Sometimes symptoms are so subtle that they might not be recognized initially. A person might notice that a spouse isn’t swinging an arm when they’re walking, or might be dragging a leg. Little things begin happening: Handwriting gets smaller, or it takes longer to put on lipstick, turn over in bed or get out of a chair.
So how is the disease diagnosed?
Usually, when a patient develops two out of three symptoms—rigidity, tremors or severe slowness—you can be pretty confident that someone has Parkinson’s. The problem is that by the time symptoms begin to show, about 70 percent of the dopamine in the brain has already died. Once gone, it cannot be regenerated. Fortunately, a new drug [Altropane] can help in confirming diagnoses and in treating the disease. It binds to dopamine and can then be traced. We’re also hoping that a similar drug, Dopascan, and a procedure called a Fluoradopa PET scan will be tools for measuring how much dopamine is being lost when we use one treatment versus another.
What are the treatments?
As late as the 1950s there was no effective treatment. Then, in 1960, Levadopa, a natural chemical that turns into dopamine when it is introduced into the body, began to be administered by injection, but it caused excessive vomiting. Later, a researcher named George Cotzias found that by starting with small doses, people could get used to it. That was a revolutionary step.
The major drug we use today is Sinemet, which combines Levadopa with another chemical. Sine is Latin for “without,” and mesis means “vomiting”: “without vomiting.” It does nothing for slowed movement.
Does the drug have a downside?
At least 75 percent of people treated with it for at least five years develop motor complications. The Levadopa in Sinemet can give patients involuntary movements, such as hand and leg tremors, called dyskinesia. The more difficult problem is that the Levadopa begins to lose its effectiveness. When patients start on Sinemet, they take it once a day; after a couple of years, they may need it every two hours.
Fox had a thalamotomy. What is that?
In the 1950s neurosurgeons found that if you make a lesion in an area of the brain called the thalamus—the major connecting part between the cerebral cortex and the rest of the body—you can control tremors. You drill a small hole in the cranium, put a needle through it and send a radio current through it to destroy the thalamus’s nerve cells. But the surgery is only performed when Sinemet—which stops tremors for about 70 percent of the people who use it—doesn’t work.
What about other research?
We’re looking into why dopamine cells die.
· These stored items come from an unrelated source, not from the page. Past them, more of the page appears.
(** * The [#[salsa::db_view]] attribute macro (salsa-macros/src/db_view.rs)

    A shallow embedding of the expansion performed by [db_view]: argument
    validation, parsing of the annotated trait, derivation of the hidden
    trait and method names, the supertrait mutation, and the construction
    of the hidden view trait and its blanket implementation.

    Text is a list of Unicode scalar values.  The ASCII range is classified
    by hand; above it the Unicode Character Database is a parameter
    ([UnicodeTables]), so every property proved below holds whatever its
    contents.  The syntax tree is a small fragment of [syn]'s: only the parts
    the macro reads, writes or builds.  The trait parser of [syn] is an
    external collaborator and is a parameter of [db_view]. *)

From Stdlib Require Import Strings.String Strings.Ascii Lists.List Bool Arith NArith Lia.
Import ListNotations.
Open Scope string_scope.
Open Scope list_scope.
Set Warnings "-register-all".

(** ** ASCII characters *)

Definition is_upper (c : ascii) : bool :=
  let n := nat_of_ascii c in (65 <=? n)%nat && (n <=? 90)%nat.
Definition is_lower (c : ascii) : bool :=
  let n := nat_of_ascii c in (97 <=? n)%nat && (n <=? 122)%nat.
Definition is_digit (c : ascii) : bool :=
  let n := nat_of_ascii c in (48 <=? n)%nat && (n <=? 57)%nat.
Definition is_alphabetic (c : ascii) : bool := is_upper c || is_lower c.
Definition is_alphanumeric (c : ascii) : bool := is_alphabetic c || is_digit c.

(** [char::to_lowercase] on ASCII. *)
Definition to_lower (c : ascii) : ascii :=
  if is_upper c then ascii_of_nat (nat_of_ascii c + 32)%nat else c.

(** ** Unicode text *)

(** A Rust [char]: an ASCII character, or a code point from 128 on. *)
Inductive uchar :=
| UAscii (a : ascii)
| UOther (cp : N).

(** The text of a [String] or [&str], as its sequence of [char]s. *)
Definition Text := list uchar.

(** An ASCII string literal as text. *)
Definition txt (s : string) : Text := map UAscii (list_ascii_of_string s).

Definition uchar_eqb (x y : uchar) : bool :=
  match x, y with
  | UAscii a, UAscii b => Ascii.eqb a b
  | UOther n, UOther m => N.eqb n m
  | _, _ => false
  end.

Fixpoint text_eqb (x y : Text) : bool :=
  match x, y with
  | [], [] => true
  | c :: x', d :: y' => uchar_eqb c d && text_eqb x' y'
  | _, _ => false
  end.

(** The Unicode Character Database above ASCII: for a code point from 128
    on, the properties read by [char::is_alphabetic], [char::is_numeric]
    (general category [Nd], [Nl] or [No]), [char::is_lowercase],
    [char::is_uppercase], the full lower-case mapping of
    [char::to_lowercase], and [XID_Start] and [XID_Continue], which the
    compiler's identifier check reads. *)
Record UnicodeTables := mkUnicodeTables {
  u_alphabetic : N -> bool;
  u_numeric : N -> bool;
  u_lowercase : N -> bool;
  u_uppercase : N -> bool;
  u_to_lowercase : N -> Text;
  u_xid_start : N -> bool;
  u_xid_continue : N -> bool }.

(** Sample tables for running examples: the Unicode data of the Latin-1
    letters [À]..[Þ] (upper case, lower-cased by adding 32) and [ß]..[ÿ]
    (lower case), the multiplication and division signs excepted; every other
    code point above ASCII is classified as none of these. *)
Definition latin1_upper (n : N) : bool :=
  (192 <=? n)%N && (n <=? 222)%N && negb (n =? 215)%N.
Definition latin1_lower (n : N) : bool :=
  (223 <=? n)%N && (n <=? 255)%N && negb (n =? 247)%N.
Definition latin1_tables : UnicodeTables :=
  mkUnicodeTables
    (fun n => latin1_upper n || latin1_lower n) (fun _ => false)
    latin1_lower latin1_upper
    (fun n => if latin1_upper n then [UOther (n + 32)] else [UOther n])
    (fun n => latin1_upper n || latin1_lower n)
    (fun n => latin1_upper n || latin1_lower n).

(** ** Identifiers ([proc_macro2::Ident]) *)

Record Ident := mkIdent { sym : Text; raw : bool }.

(** [impl Display for Ident]: a raw identifier prints with its [r#] prefix. *)
Definition ident_display (i : Ident) : Text :=
  if raw i then txt "r#" ++ sym i else sym i.

(** ** Tokens ([proc_macro::TokenStream]), with groups flattened into
    their delimiters. *)

Inductive Delimiter := Parenthesis | Brace | Bracket | NoDelim.

Inductive TokenTree :=
| TT_Ident (i : Ident)
| TT_Punct (c : ascii)
| TT_Literal (text : string)
| TT_Open (d : Delimiter)
| TT_Close (d : Delimiter).

Definition TokenStream := list TokenTree.
(** ** Syntax tree (the fragment of [syn] the macro uses) *)

Definition Path := list Ident.

Inductive Visibility :=
| Vis_Public                       (* pub *)
| Vis_Restricted (in_path : Path)  (* pub(crate), pub(in path), ... *)
| Vis_Inherited.                   (* no visibility *)

Inductive Attribute :=
| Attr_Doc (text : string)         (* #[doc = text], i.e. /// text *)
| Attr_DocHidden                   (* #[doc(hidden)] *)
| Attr_Other (tokens : TokenStream).

Inductive TypeParamBound :=
| TPB_Trait (path : Path)
| TPB_Lifetime (name : string)
| TPB_Verbatim (tokens : TokenStream).

Inductive GenericParam :=
| GP_Type (name : Ident) (bounds : list TypeParamBound)
| GP_Lifetime (name : string)
| GP_Const (name : Ident) (ty : TokenStream).

Record Generics := mkGenerics {
  params : list GenericParam;
  where_clause : option TokenStream }.

Definition Generics_default : Generics := mkGenerics [] None.

Inductive Ty :=
| Ty_Path (path : Path)            (* T *)
| Ty_TraitObject (path : Path)     (* dyn Trait *)
| Ty_Verbatim (tokens : TokenStream).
We know that some toxins kill them, including the chemical MDMA, also known as Ecstasy. Some people who have taken it have come down with Parkinson’s. We’re also looking into the genetics of the disease and whether certain nutrients, such as vitamins E and C, can slow the onset. In addition, we’re hoping to replace dopamine through a surgical technique that implants fetal tissue in patients’ brains.
Is there any hopeful news?
I wouldn’t call having the disease a tragedy. We know so much more about it today than we did 30 years ago. And it is so much more treatable than Alzheimer’s and Lou Gehrig’s disease. People who have Parkinson’s have many, many years to be productive.
When will there be an outright cure?
That depends on what the cause is, and there will probably be several causes. Still, we hope there’s a cure. That’s our goal: to get rid of Parkinson’s in our lifetime.